Adults should also wash their hands at the times listed above, as well as:
• Before and after handling food or bottles
• Before and after giving medications or performing medical procedures
• Before and after diapering or assisting with toileting
• After wiping noses
• Before and after giving first aid
• After cleaning up spills

Cleaning, Sanitizing, and Standard Precautions
• Cleaning and disinfecting is essential. Although “cleaning” and “sanitizing” are sometimes used interchangeably, they involve different processes, solutions, and results. In fact, it is not possible to clean and sanitize at the same time.
• While cleaning removes dirt and can make surfaces appear to be clean, cleaning with detergent is not effective for removing germs. After cleaning, the sanitizing process (or disinfecting) is what kills bacteria, viruses, and fungi.
• The Centers for Disease Control and Prevention (CDC) states that a bleach-and-water solution of 1 tablespoon household bleach to 1 quart water effectively kills germs. Wet the surface with the solution and allow to air dry. Mix a fresh bleach solution each day to maintain effectiveness, and store in a clearly labeled spray bottle out of children’s reach.

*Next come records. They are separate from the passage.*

Lemma run_keeps_prefix ms db res db' evs :
  run ms db res db' evs ->
  forall done,
    applied_prefix (done ++ ms) db ->
    incl (map Version done) (applied db) ->
    applied_prefix (done ++ ms) db'.
Proof.
  induction 1 as [db | m rest db err db' evs Hs
                  | m rest db db1 evs1 res db' evs2 Hs Hr IH];
    intros done Hpre Hincl.
  - exact Hpre.
  - inversion Hs; subst. exact Hpre.
  - replace (done ++ m :: rest) with ((done ++ [m]) ++ rest) in *
      by (now rewrite <- app_assoc).
    destruct (step_ok_inv _ _ _ _ Hs)
      as [[-> Hin] | (rows & Hl & Hnew & e & He & _ & Hl1)].
    + apply IH; [exact Hpre |].
      rewrite map_app. apply incl_app; [exact Hincl |].
      intros v [<- | []]. assumption.
    + assert (Ha : applied db = map version rows)
        by (unfold applied; now rewrite Hl).
      assert (Ha1 : applied db1 = map version rows ++ [Version m]).
      { unfold applied. rewrite Hl1, map_app, <- He. reflexivity. }
      assert (Hsame : same_versions (applied db) (map Version done)).
      { intros v; split; [| apply Hincl].
        destruct Hpre as [k Hk]. intros Hv.
        apply Hk in Hv. rewrite <- app_assoc, firstn_app, map_app in Hv.
        apply in_app_iff in Hv as [Hv | Hv].
        - apply in_map_iff in Hv as (x & <- & Hx).
          apply in_map. eapply In_firstn; eauto.
        - destruct (k - List.length done) as [| j] eqn:Ej; [contradiction |].
          exfalso. apply Hnew. rewrite <- Ha. apply Hk.
          rewrite <- app_assoc, firstn_app, map_app, Ej, in_app_iff.
          right; now left. }
      apply IH.
      * exists (List.length (done ++ [m])).
        rewrite firstn_whole_prefix, map_app, Ha1, <- Ha.
        intros v. rewrite !in_app_iff. now rewrite (Hsame v).
      * rewrite map_app, Ha1, <- Ha. apply incl_app.
        -- apply incl_appl, Hincl.
        -- apply incl_appr, incl_refl.
Qed.

End Runner.

Section PrefixInvariant.
Context {PG : Database} {SS : SliceSort}.

(** C2 (as amended): when a migration fails, what its transaction did is
    rolled back (ledger and schemas are as the migrations before it left
    them) and the run aborts at once: the loop reached the migrations up to
    the failing one and no other.  (A run that fails on the tracking table
    reaches no migration at all.)  And after any run, successful or
    failed, the applied versions are those of a prefix of the sorted
    corpus, provided they were so before the run (as with an empty
    ledger). *)
Theorem failed_migration_aborts_run
  (faults : list bool) (fs : FileSystem) (ms : list Migration) (db : DB)
  (res : option error) (db' : DB) (evs : list event) :
  loadMigrationsFromFiles fs = inr ms ->
  RunMigrations faults fs db = (res, db', evs) ->
  (forall err, res = Some err ->
     (exists e,
         err = wrapError "failed to create migrations table" e
         /\ db' = prepared faults db /\ evs = [])
     \/ exists done m rest db1 evs1 err0 evs_m,
          sort_Slice ms = done ++ m :: rest
          /\ execute_pending done (prepared faults db) = (None, db1, evs1)
          /\ executeMigration m db1 = (Some err0, db', evs_m)
          /\ ledger db' = ledger db1 /\ schema db' = schema db1
          /\ evs = evs1 ++ evs_m
          /\ visited evs = done ++ [m])
  /\ (applied_prefix (sort_Slice ms) db -> applied_prefix (sort_Slice ms) db').
Proof.
  intros Hload Hrun.
  destruct (RunMigrations_cases _ _ _ _ _ _ Hrun)
    as [(e & _ & -> & -> & ->) | (t0 & _ & Ht0 & _ & R)].
  - split.
    + intros err [= <-]. left. now exists e.
    + unfold applied_prefix. now rewrite prepared_applied.
  - rewrite Hload in R. pose proof (table_ledger _ _ Ht0) as Hl0. split.
    + intros err ->. right.
      destruct (failed_run_stops _ _ _ _ _ _ Hl0 R)
        as (done & m & rest & db1 & evs1 & err0 & evs_m
            & E & Hdone & Hm & _ & -> & -> & Hvis).
      exists done, m, rest, db1, evs1, err0, evs_m.
      repeat split; auto.
    + intros Hpre.
      apply (run_keeps_prefix _ _ _ _ _
               (execute_pending_run _ _ _ _ _ _ Hl0 R) []).
      * unfold applied_prefix in *. now rewrite prepared_applied.
      * intros v [].
Qed.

Recognizing and Responding to Signs and Symptoms of Disease
Deciding when to exclude children due to illness and when they can be readmitted after an illness is one of the most important decisions a child care provider has to make, but it does not have to be the most difficult. Creating a policy that defines these exclusions is beneficial for families and helps you draw that firm line.

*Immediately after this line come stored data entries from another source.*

(** The loop [for (int i = 0; i < m; i++)], entered at row [i]. *)
Fixpoint grid_loop (fuel : nat) (n m i : Z) : IO unit :=
  if i <? m then
    match fuel with
    | O => out_of_fuel
    | S fuel' =>
        row_loop (Z.to_nat m) n m i 0 ;;
        printf nl ;;
        grid_loop fuel' n m (Int.add i 1)
    end
  else ret tt.

Definition print_concentric_square (n : Z) : IO unit :=
  if n <=? 0 then
    printf (line "Error: n must be a positive integer")
  else
    let m := Int.sub (Int.mul 2 n) 1 in
    grid_loop (Z.to_nat m) n m 0.

(** The inner loop of [visualize_regions]. *)
Fixpoint region_row_loop (fuel : nat) (m i j : Z) : IO unit :=
  if j <? m then
    match fuel with
    | O => out_of_fuel
    | S fuel' =>
        (if Int.add i j <? m then printf "U " else printf "L ") ;;
        region_row_loop fuel' m i (Int.add j 1)
    end
  else ret tt.

(** The outer loop of [visualize_regions]. *)
Fixpoint region_loop (fuel : nat) (m i : Z) : IO unit :=
  if i <? m then
    match fuel with
    | O => out_of_fuel
    | S fuel' =>
        region_row_loop (Z.to_nat m) m i 0 ;;
        printf nl ;;
        region_loop fuel' m (Int.add i 1)
    end
  else ret tt.

Definition visualize_regions (n : Z) : IO unit :=
  let m := Int.sub (Int.mul 2 n) 1 in
  printf (line "Region visualization (U = Upper-left, L = Lower-right):") ;;
  region_loop (Z.to_nat m) m 0 ;;
  printf nl.

(** [main]; the result is the exit status. *)
Definition main (input : scan_result) : IO Z :=
  printf (line "Concentric Square Pattern - Diagonal Decomposition") ;;
  printf (line (line "==================================================")) ;;
  printf "Enter the size parameter n: " ;;
  match input with
  | NoParse =>
      printf (line "Invalid input. Please enter a positive integer.") ;;
      ret 1
  | Parsed size =>
      printf nl ;;
      (if size <=? 7 then visualize_regions size else ret tt) ;;
      printf (line "Concentric square pattern:") ;;
      print_concentric_square size ;;
      printf nl ;;
      printf (nl ++ line "Examples of other sizes:") ;;
      printf (line (line "------------------------")) ;;
      printf (line "n = 3:") ;;
      print_concentric_square 3 ;;
      printf (nl ++ line "n = 5:") ;;
      print_concentric_square 5 ;;
      ret 0
  end.

(** *** The printed grid, cell by cell *)

(** The dimension [m] computed at the head of [print_concentric_square]. *)
Definition grid_dim (n : Z) : Z := Int.sub (Int.mul 2 n) 1.

(** The integer handed to [printf("%d ", ...)] at row [i], column [j]:
    the body of the inner loop without the printing. *)
Definition cell_value (n m i j : Z) : Z :=
  if Int.add i j <? m
  then MAX (Int.sub n i) (Int.sub n j)
  else Int.add (MAX (Int.sub i n) (Int.sub j n)) 2.

(** The values of the grid, row by row, as the two loops visit them. *)
Definition grid (n : Z) : list (list Z) :=
  let m := grid_dim n in
  map (fun i => map (cell_value n m i) (zseq 0 (Z.to_nat m)))
      (zseq 0 (Z.to_nat m)).

(** The text of one row: each integer followed by a space, then the
    line feed. *)
Definition render_row (r : list Z) : string :=
  cat (map (fun v => fmt_d v ++ " ") r) ++ nl.

Definition render_grid (g : list (list Z)) : string :=
  cat (map render_row g).

(** The entry of the printed grid at row [i], column [j]. *)
Definition printed_value (n i j : Z) : Z :=
  nth (Z.to_nat j) (nth (Z.to_nat i) (grid n) []) 0.

(** The usual concentric-ring value, from the distance to the nearest
    edge of the [m x m] square, [m = 2n - 1], in exact arithmetic. *)
Definition edge_distance_value (n i j : Z) : Z :=
  let m := 2 * n - 1 in
  n - Z.min (Z.min i j) (Z.min (m - 1 - i) (m - 1 - j)).

(** The other split of the grid: the anti-diagonal [i + j = m - 1] goes
    to the lower-right formula instead of the upper-left one. *)
Definition cell_value_alt (n m i j : Z) : Z :=
  if Int.add i j <? Int.sub m 1
  then MAX (Int.sub n i) (Int.sub n j)
  else Int.add (MAX (Int.sub i n) (Int.sub j n)) 2.

(** What [main] prints before reading its input. *)
Definition banner : string :=
  line "Concentric Square Pattern - Diagonal Decomposition" ++
  line (line "==================================================") ++
  "Enter the size parameter n: ".

(** The patterns of sizes 3 and 5. *)
Definition square_3 : list (list Z) :=
  [[3; 3; 3; 3; 3];
   [3; 2; 2; 2; 3];
   [3; 2; 1; 2; 3];
   [3; 2; 2; 2; 3];
   [3; 3; 3; 3; 3]].

Definition square_5 : list (list Z) :=
  [[5; 5; 5; 5; 5; 5; 5; 5; 5];
   [5; 4; 4; 4; 4; 4; 4; 4; 5];
   [5; 4; 3; 3; 3; 3; 3; 4; 5];
   [5; 4; 3; 2; 2; 2; 3; 4; 5];
   [5; 4; 3; 2; 1; 2; 3; 4; 5];
   [5; 4; 3; 2; 2; 2; 3; 4; 5];
   [5; 4; 3; 3; 3; 3; 3; 4; 5];
   [5; 4; 4; 4; 4; 4; 4; 4; 5];
   [5; 5; 5; 5; 5; 5; 5; 5; 5]].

In general, there are three reasons to exclude sick children:
1. The child does not feel well enough to participate comfortably in routine activities.
2. The child requires more car than staff is able to provide without compromising the health and safety of the other children.
3. The illness is on the list of symptoms or conditions for which exclusion is recommended, usually because of the chance of spreading.